Demütig und ergreifend
„Musik transportiert etwas ganz Wichtiges: etwas, was mit menschlichen Gefühlen, mit menschlicher Erfahrung zu tun hat“, sagt Paavo Järvi, Dirigent des Orchestre und Choeur de l´Orchestre de Paris, für den diese Aufnahme sein Debut bei der Deutschen Grammophon darstellt.
Diese menschliche Erfahrung, die oft sehr schmerzhaft sein kann, führte Poulenc zu seinen Kompositionen „Litanies à la Vierge noire“ und „Stabat Mater“.

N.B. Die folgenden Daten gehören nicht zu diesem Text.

(** ** Vocabulary of the further properties *)

(** The strings of a list of strings and nulls that [no_none] keeps. *)
Fixpoint kept_strings (l : list (option string)) : list string :=
  match l with
  | [] => []
  | Some s :: r => if String.eqb s "" then kept_strings r else s :: kept_strings r
  | None :: r => kept_strings r
  end.

(** The model's answer is a JSON object. *)
Definition dict_reply (c : pyval * llm_outcome) : Prop :=
  exists d, snd c = inr (VDict d).

(** A request that can get as far as the model service: a [POST] whose
    body validates to a batch that is not empty. *)
Definition reaches_model (req : request) : bool :=
  match req with
  | POST_assess body =>
      match validate_body body with
      | Valid (_ :: _) => true
      | _ => false
      end
  | GET_health => false
  end.

(** The keys of a result object, in the order the handler writes them. *)
Definition result_keys : list string :=
  ["pgm_name"; "inc_name"; "type"; "name"; "code"; "assessment"; "llm_prompt"].

(** The field names of the two input models. *)
Definition SelectItem_fields : list string :=
  ["table"; "target_type"; "target_name"; "used_fields"; "suggested_fields";
   "suggested_statement"].

Definition NoteContext_fields : list string :=
  ["pgm_name"; "inc_name"; "type"; "name"; "cm_obj_usage"].

(** * Properties *)

(** ** Validation *)

Lemma vap_valid {A B : Type} (f : validated (A -> B)) (x : validated A) (b : B) :
  f <*> x = Valid b ->
  exists g a, f = Valid g /\ x = Valid a /\ b = g a.
Proof.
  destruct f as [g| |e], x as [a| |e']; cbn; intros H; try discriminate H.
  injection H as <-. exists g, a. repeat split.
Qed.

Die „Litanies à la Vierge noire“ komponiert Poulenc nach dem tragischen Unfalltod seines Freundes, des Komponisten Pierre-Octave Ferroud. Durch diesen Verlust findet Poulenc zum Glauben zurück, unternimmt kurz nach dem Tod Ferrouds eine Wallfahrt nach Rocamadour zur schwarzen Madonna, „la Vierge noire“. Noch am selben Abend beginnt er mit der Komposition der Litanies, die er in sieben Tagen vollendet.
Auch das „Stabat Mater” komponiert Poulenc nach dem Tod eines Künstlers, dem Bühnen- und Kostümbildner Christian Bérard. Wieder gibt ihm die Madonna von Rocamadour Kraft, Marias Leid bei der Kreuzigung Jesu scheint ihm das aufrichtigste Gedenken zu sein.
Wie es zu Poulencs Charakter passt, folgen heitere auf dramatische, lebensbejahende auf angsterfüllte Passagen.
Patricia Petibon: tiefe Verbundenheit zu Poulenc
Die Opernsängerin Patricia Petibon ist wie geschaffen dafür, das göttliche Mysterium, das Poulenc durch seine Musik geschaffen hat, auf ehrliche und aufrichtige Art auszudrücken, mit einer Klarheit und Feinfühligkeit, die die musikalischen Ideen Poulencs hervorragend widergibt.
Patricia Petibon sagt selbst, Poulencs Musik sei wie eine Schlange, die sich den Weg in unser Herz hineinwindet. Man merkt ihr an, dass sie eine tiefe Verbundenheit mit dem Mann empfindet, dessen Wesen hinter jeder Note, hinter jedem Ton steckt, und so gibt auch sie sich ganz den Emotionen, die in seinen Kompositionen stecken, hin.
Die vokalen Linien sind oft sehr risikoreich, mit unerwarteten Intervallen und hohen Noten, die aus dem Nichts einbrechen. Doch Petibon wagt jedes Risiko und das Ergebnis gibt ihr Recht. Der Choeur de l´Orchestre de Paris ist in das Orchester eingebettet, klingt voll und erfüllt den ganzen Raum mit einer geistlichen Aura. Zudem beherrschen es die Musiker, die gewisse Leichtigkeit in Poulencs Musik zu unterstreichen, die sich nie allzu ernst nimmt.
Vor den geistlichen Werken Poulencs sollen wir nicht in Ehrfurcht erstarren, denn sie sind von einem Menschen komponiert, der die Ängste und Freuden, das Leid und den Humor der Menschen kennt und in Musik zu verwandeln versteht. Poulencs geistliche Musik ist Religiosität, die nicht den Zeigefinger hebt, sondern, erfüllt von Demut und Esprit, Ernsthaftigkeit und Gelassenheit, die Verehrung Gottes und Marias zum Ausdruck bringt.